Quote:It might better be said that is translation that better facillitates your opinion. This is the translation that you expressed doubts about in private emails where you strongly suspected lacunae were filled in as I recall. No such problems here though...

You seem a little confused. Lacunae in the original text are nothing to do with a particular translation...other than two translators might 'fill in' those lacunae differently. Why do you attack the fact that the De Selincourt translation is generally regarded as the best? That is not my view but rather the common view....Perhaps it is you who have chosen an old translation that supports a particular viewpoint. Since you and I are not Greek language scholars, we can hardly comment on the accuracy of translations, but fortunately it is irrelevant to the point at issue. Where they stood is immaterial, the point is that the dimoirites -defined in the manuals as a 'half-file leader'- existed in the armies of Alexander and Ptolemy I.

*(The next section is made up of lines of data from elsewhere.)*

(* ===== verification/CustomerTransfer.v ===== *)
(** * Customer transfers and channel operations of the Ledger
    ([services/ledger/src/transfers], [services/ledger/src/channels]) *)

From Stdlib Require Import ZArith Lia Ascii String.
From stdpp Require Import base strings list gmap sorting.
From S2P Require Import Prelude.
From S2P Require Import Js.
From S2P Require Import Regex.
From S2P Require Import Contracts.
From S2P Require Import Security.
From S2P Require Import LedgerDb.
From S2P Require Import Idempotency.
From S2P Require Import Journal.
From S2P Require Import JournalProofs.
From S2P Require Import JournalProperties.

Open Scope Z_scope.

(** ** Contracts ([payments/v1.ts]) *)
Record InternalTransferPreview := mkTransferPreview {
  tp_senderCustomerId : string;
  tp_sourceAccountId : string;
  tp_recipientReference : string;
  tp_amountMinor : string;
  tp_currency : string
}.
Record InternalTransferPreviewResult := mkTransferPreviewResult {
  tpr_sourceAccountId : string;
  tpr_sourceMaskedReference : string;
  tpr_sourceBalance : Money;
  tpr_recipientAccountId : string;
  tpr_recipientCustomerId : string;
  tpr_recipientMaskedReference : string;
  tpr_currency : string
}.
Record InternalLedgerTransferCommand := mkTransferCommand {
  tc_preview : InternalTransferPreview;
  tc_transferId : string;
  tc_transferReference : string;
  tc_idempotencyKey : string
}.
Record InternalLedgerTransferResult := mkTransferResult {
  tr_journalId : string;
  tr_senderPostingId : string;
  tr_recipientPostingId : string;
  tr_senderAccountId : string;
  tr_recipientAccountId : string;
  tr_senderMaskedReference : string;
  tr_recipientMaskedReference : string;
  tr_senderBalanceAfter : Money;
  tr_recipientBalanceAfter : Money;
  tr_currency : string;
  tr_amount : Money;
  tr_postedAt : string
}.

Section Commands.
Context {zod : Zod}.

Definition internalTransferPreviewSchema (i : InternalTransferPreview) : option InternalTransferPreview :=
  if z_uuid (tp_senderCustomerId i) && z_uuid (tp_sourceAccountId i) then
    r ← publicAccountReferenceSchema (tp_recipientReference i);
    a ← positiveMinorUnitsSchema (tp_amountMinor i);
    c ← currencyCodeSchema (tp_currency i);
    Some (mkTransferPreview (tp_senderCustomerId i) (tp_sourceAccountId i) r a c)
  else None.

Definition internalLedgerTransferCommandSchema (i : InternalLedgerTransferCommand)
  : option InternalLedgerTransferCommand :=
  p ← internalTransferPreviewSchema (tc_preview i);
  if z_uuid (tc_transferId i) then
    r ← transferDisplayReferenceSchema (tc_transferReference i);
    k ← paymentKeySchema (tc_idempotencyKey i);
    Some (mkTransferCommand p (tc_transferId i) r k)
  else None.
End Commands.
(* ===== verification/LedgerReconciliation.v ===== *)
(** * Reconciliation of the Ledger
    ([services/ledger/src/reconciliation/reconciliation.service.ts]) *)

From Stdlib Require Import ZArith Lia Ascii String.
From stdpp Require Import base strings list numbers gmap sorting.
From S2P Require Import Prelude.
From S2P Require Import Js.
From S2P Require Import Regex.
From S2P Require Import Contracts.
From S2P Require Import Security.
From S2P Require Import LedgerDb.
From S2P Require Import Idempotency.
From S2P Require Import JournalProperties.

Open Scope Z_scope.

(** ** The queries: the identifiers of the offending rows *)
Section Queries.
Variable db : LedgerDb.

Definition entry_unbalanced (e : JournalEntry) : bool :=
  let ps := entry_postings db (je_id e) in
  (length ps <? 2)%nat || negb (sum_by (directed DEBIT) ps =? sum_by (directed CREDIT) ps).
Definition unbalanced_journals : list (option string) :=
  (fun e => Some (je_reference e)) <$> filter entry_unbalanced (journalEntries db).

(** A posting joined with its entry and its account. *)
Definition joined (p : JournalPosting) : option (JournalEntry * LedgerAccount) :=
  e ← find_entry db (jp_journalEntryId p); a ← ledgerAccounts db !! jp_ledgerAccountId p; Some (e, a).
Definition currency_mismatches : list (option string) :=
  omap (fun p => match joined p with
                 | Some (e, a) =>
                     if negb (String.eqb (jp_currency p) (je_currency e))
                        || negb (String.eqb (jp_currency p) (la_currency a))
                     then Some (Some (je_reference e)) else None
                 | None => None
                 end) (journalPostings db).
Definition non_positive_amounts : list (option string) :=
  omap (fun p => match find_entry db (jp_journalEntryId p) with
                 | Some e => if jp_amountMinor p <=? 0 then Some (Some (je_reference e)) else None
                 | None => None
                 end) (journalPostings db).
Definition projection_drift : list (option string) :=
  omap (fun '(id, a) => match balanceProjections db !! id with
                        | Some b =>
                            if negb (bp_debitTotalMinor b =? account_total db id DEBIT)
                               || negb (bp_creditTotalMinor b =? account_total db id CREDIT)
                            then Some (Some (la_code a)) else None
                        | None => None
                        end) (map_to_list (ledgerAccounts db)).
Definition missing_projections : list (option string) :=
  omap (fun '(id, a) => match balanceProjections db !! id with
                        | Some _ => None
                        | None => Some (Some (la_code a))
                        end) (map_to_list (ledgerAccounts db)).
Definition customer_mismatches : list (option string) :=
  omap (fun c => match ledgerAccounts db !! ca_ledgerAccountId c with
                 | None => Some (Some (ca_maskedReference c))
                 | Some a =>
                     if negb (bool_decide (la_accountClass a = LIABILITY))
                        || negb (String.eqb (la_currency a) (ca_currency c))
                     then Some (Some (ca_maskedReference c)) else None
                 end) (customerAccounts db).
(** [GROUP BY identity HAVING COUNT( * ) > 1], each group at its first row. *)
Fixpoint duplicate_identities (l : list CustomerAccount) : list (option string) :=
  match l with
  | [] => []
  | c :: rest =>
      let same := filter (fun x => customer_identity x = customer_identity c) rest in
      let others := duplicate_identities rest in
      match same with
      | [] => others
      | _ => head (sort_strings (ca_maskedReference <$> c :: same)) :: others
      end
  end.
Definition negative_balances : list (option string) :=
  omap (fun c => match ledgerAccounts db !! ca_ledgerAccountId c,
                       balanceProjections db !! ca_ledgerAccountId c with
                 | Some _, Some b =>
                     if bp_creditTotalMinor b - bp_debitTotalMinor b <? 0
                     then Some (Some (ca_maskedReference c)) else None
                 | _, _ => None
                 end) (customerAccounts db).
Definition system_account_types : list SystemAccountType :=
  remove_dups (omap (fun kv => la_systemAccountType kv.2) (map_to_list (ledgerAccounts db))).
End Queries.

(** [LIMIT 50] *)
Definition limited (f : LedgerDb -> list (option string)) : LedgerM (list (option string)) :=
  atomically (gets (fun db => take MAX_RECONCILIATION_ISSUES (f db))).

Definition issue_of (code : string) (error : bool) (identifier : option string) : ReconciliationIssue :=
  mkIssue code error
    (match identifier with
     | Some i => if String.eqb i "" then None else Some (str_take 64 i)
     | None => None
     end).

(** [add]: stops when there are 50 issues. *)
Fixpoint add (code : string) (error : bool) (rows : list (option string))
  (issues : list ReconciliationIssue) : list ReconciliationIssue :=
  match rows with
  | [] => issues
  | row :: rest =>
      if (MAX_RECONCILIATION_ISSUES <=? length issues)%nat then issues
      else add code error rest (issues ++ [issue_of code error row])
  end.

Section Reconciliation.
Context {zod : Zod} {pg : Postgres}.
Variable now : Z.

Definition count {A} (f : LedgerDb -> list A) : LedgerM Z :=
  atomically (gets (fun db => Z.of_nat (length (f db)))).

(** [client.reconciliationRun.create] *)
Definition create_run (f : string -> ReconciliationRun) : DbM ReconciliationRun :=
  id ← fresh_uuid;
  let r := f id in
  db ← get;
  _ ← unique_check (forallb (fun x => negb (String.eqb (rr_id x) (rr_id r))) (reconciliationRuns db))
        "reconciliation_runs" ["id"];
  _ ← db_check (int32_ok (rr_checkedJournalEntries r) && int32_ok (rr_checkedPostings r)
                && int32_ok (rr_checkedLedgerAccounts r) && int32_ok (rr_checkedCustomerAccounts r))
        "integer out of range";
  _ ← modify (set_runs (fun l => l ++ [r]));
  mret r.

(** [run]: the stored run, and the integrity code of the anomaly event sent
    to the Risk service when the status is FAIL. *)
Definition run_reconciliation (correlationId : string) : LedgerM (ReconciliationRun * option string) :=
  let startedAt := now in
  journalCount ← count journalEntries;
  postingCount ← count journalPostings;
  ledgerAccountCount ← count (fun db => map_to_list (ledgerAccounts db));
  customerAccountCount ← count customerAccounts;
  rows ← limited unbalanced_journals;
  let issues := add "UNBALANCED_JOURNAL" true rows [] in
  rows ← limited currency_mismatches;
  let issues := add "POSTING_CURRENCY_MISMATCH" true rows issues in
  rows ← limited non_positive_amounts;
  let issues := add "NON_POSITIVE_POSTING_AMOUNT" true rows issues in
  rows ← limited projection_drift;
  let issues := add "BALANCE_PROJECTION_DRIFT" true rows issues in
  rows ← limited missing_projections;
  let issues := add "MISSING_BALANCE_PROJECTION" true rows issues in
  rows ← limited customer_mismatches;
  let issues := add "CUSTOMER_ACCOUNT_LEDGER_MISMATCH" true rows issues in
  rows ← limited (fun db => duplicate_identities (customerAccounts db));
  let issues := add "DUPLICATE_DEFAULT_ACCOUNT" true rows issues in
  rows ← limited negative_balances;
  let issues := add "NEGATIVE_CUSTOMER_BALANCE" true rows issues in
  systemAccounts ← count system_account_types;
  let issues := if systemAccounts <? 2 then add "MISSING_SYSTEM_ACCOUNT" true [None] issues else issues in
  let fails := existsb is_error issues in
  stored ← atomically (create_run (fun id =>
    mkRun id (negb fails) startedAt now journalCount postingCount ledgerAccountCount
      customerAccountCount issues correlationId now));
  mret (stored, if fails then match issues with
                              | i :: _ => Some (is_code i)
                              | [] => Some "RECONCILIATION_ANOMALY"%string
                              end else None).

(** [latest]: the run with the greatest [createdAt]. *)
Definition latest : DbM (option ReconciliationRun) :=
  gets (fun db => last (sort_by_Z rr_createdAt (reconciliationRuns db))).
End Reconciliation.

(** ** On a consistent ledger no query returns a row *)
Lemma omap_none {A B} (f : A -> option B) (l : list A) : (forall x, x ∈ l -> f x = None) -> omap f l = [].
Proof.
  induction l as [|x l IH]; intros H; [done|]. cbn. rewrite (H x) by (by left).
  apply IH. intros y Hy. apply H. by right.
Qed.
Lemma find_entry_elem db e : LedgerCore db -> e ∈ journalEntries db -> find_entry db (je_id e) = Some e.
Proof.
  intros H He. unfold find_entry. pose proof (inv_entry_ids _ H) as Hn.
  induction (journalEntries db) as [|x l IH]; [by inversion He|]. cbn in *.
  apply NoDup_cons in Hn as [Hx Hn]. apply elem_of_cons in He as [->|He]; [by rewrite String.eqb_refl|].
  destruct (String.eqb_spec (je_id x) (je_id e)) as [Heq|]; [|by apply IH].
  destruct Hx. rewrite Heq. by apply list_elem_of_fmap_2.
Qed.

Section Consistent.
Variable db : LedgerDb.
Hypothesis H : LedgerCore db.

Lemma entry_ok e : e ∈ journalEntries db ->
  (2 <= length (entry_postings db (je_id e)))%nat /\
  (forall p a, p ∈ entry_postings db (je_id e) -> ledgerAccounts db !! jp_ledgerAccountId p = Some a ->
     jp_currency p = je_currency e /\ la_currency a = jp_currency p) /\
  sum_by (directed DEBIT) (entry_postings db (je_id e)) =
  sum_by (directed CREDIT) (entry_postings db (je_id e)).
Proof.
  intros He. pose proof (inv_entries _ H e He) as Hi. pose proof (entry_balanced _ _ Hi) as Hb.
  unfold assert_journal_integrity in Hi. rewrite find_entry_elem in Hi by done.
  destruct (Nat.ltb_spec (length (entry_postings db (je_id e))) 2) as [|Hl]; [done|].
  destruct (existsb (fun p => negb (String.eqb _ (je_currency e))) _) eqn:Hc; [done|].
  match type of Hi with (if ?x then _ else _) = _ => destruct x eqn:Ha; [done|] end.
  split; [lia|]. split; [|done]. intros p a Hp Hpa.
  assert (Hno : forall f, existsb f (entry_postings db (je_id e)) = false -> f p = false).
  { intros f Hf. destruct (f p) eqn:Hfp; [|done].
    enough (existsb f (entry_postings db (je_id e)) = true) by congruence.
    apply existsb_exists. exists p. split; [by apply list_elem_of_In|done]. }
  apply Hno in Hc, Ha. rewrite Hpa in Ha. cbn beta in *. by bool_to_Z.
Qed.

Lemma posting_entry p : p ∈ journalPostings db ->
  exists e, e ∈ journalEntries db /\ find_entry db (jp_journalEntryId p) = Some e /\
    p ∈ entry_postings db (je_id e).
Proof.
  intros Hp. destruct (inv_postings _ H p Hp) as (_ & (e & He & Hid) & _). exists e.
  split; [done|]. rewrite <- Hid. split; [by apply find_entry_elem|].
  by apply list_elem_of_filter.
Qed.

Lemma unbalanced_none : unbalanced_journals db = [].
Proof.
  unfold unbalanced_journals. rewrite (JournalProofs.filter_none _ (journalEntries db)); [done|].
  intros e He Hu. destruct (entry_ok e He) as (Hl & _ & Hb). unfold entry_unbalanced in Hu.
  rewrite Hb, Z.eqb_refl in Hu. apply Nat.ltb_ge in Hl. rewrite Hl in Hu. done.
Qed.
Lemma currency_none : currency_mismatches db = [].
Proof.
  apply omap_none. intros p Hp. destruct (posting_entry p Hp) as (e & He & Hf & Hpe).
  unfold joined. rewrite Hf. cbn. destruct (ledgerAccounts db !! jp_ledgerAccountId p) as [a|] eqn:Ha; [|done].
  destruct (entry_ok e He) as (_ & Hc & _). destruct (Hc p a Hpe Ha) as [E1 E2].
  cbn. by rewrite E1, <- E1, <- E2, !String.eqb_refl.
Qed.
Lemma amounts_none : non_positive_amounts db = [].
Proof.
  apply omap_none. intros p Hp. destruct (inv_postings _ H p Hp) as [Ha _].
  destruct (find_entry _ _); [|done]. destruct (Z.leb_spec (jp_amountMinor p) 0); [lia|done].
Qed.
Lemma drift_none : projection_drift db = [].
Proof.
  apply omap_none. intros [id a] _. destruct (balanceProjections db !! id) as [b|] eqn:Hb; [|done].
  apply (inv_projections _ H) in Hb as [-> ->]. by rewrite !Z.eqb_refl.
Qed.
Lemma missing_none : missing_projections db = [].
Proof.
  apply omap_none. intros [id a] Ha%elem_of_map_to_list.
  assert (is_Some (balanceProjections db !! id)) as [b ->] by (apply H; by eexists). done.
Qed.
Lemma customers_none : customer_mismatches db = [].
Proof.
  apply omap_none. intros c Hc. destruct (inv_customers _ H c Hc) as (a & -> & Hcl & _ & Hcur).
  by rewrite Hcl, Hcur, bool_decide_eq_true_2, String.eqb_refl.
Qed.
Lemma duplicates_none : duplicate_identities (customerAccounts db) = [].
Proof.
  pose proof (inv_identities _ H) as Hn. induction (customerAccounts db) as [|c l IH]; [done|].
  cbn in *. apply NoDup_cons in Hn as [Hc Hn].
  rewrite (JournalProofs.filter_none _ l); [by apply IH|].
  intros x Hx Heq. destruct Hc. rewrite <- Heq. by apply list_elem_of_fmap_2.
Qed.
Lemma negatives_none : negative_balances db = [].
Proof.
  apply omap_none. intros c Hc. destruct (inv_customers _ H c Hc) as (a & Ha & Hcl & Hneg & _).
  rewrite Ha. destruct (balanceProjections db !! _) as [b|] eqn:Hb; [|done].
  pose proof (inv_nonneg _ H _ _ _ Ha Hb Hneg) as Hnn. rewrite Hcl in Hnn.
  unfold signedBalanceMinor in Hnn. cbn in Hnn.
  by destruct (Z.ltb_spec (bp_creditTotalMinor b - bp_debitTotalMinor b) 0); [lia|].
Qed.
End Consistent.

I'm afraid I have no great respect for Bosworth's views in this instance. When it comes to matters military, he is something of an "armchair theorist" ( though of course we all are when it comes to ancient warfare). His conclusion for Alexander's reasons for the re-organisation I find singularly unconvincing.There is no evidence that 'double pay' and 'ten stater' men were only introduced for the 'new fangled' Phalanx, in fact just the opposite, as references to them in the traditional Macedonian phalanx of Ptolemy I demonstrate. To suggest that Alexander's men carried shorter sarissae than later armies is also highly controversial. To suggest that the 'new' Phalanx was not trained or drilled and incapable of manouevres ,is, to my mind, purely speculative and very 'un-Alexandrian'.It is more likely the 'new' Phalanx could perform all the drills and manouevres of the old, since the files ( or half-files if my hypothesis is correct) had merely to follow their leaders, front and rear, who were highly trained Macedonians....anyone with knowledge of drill ( which clearly does not include Bosworth) will know how little training is necessary to produce drill of the relatively low standard of the manuals.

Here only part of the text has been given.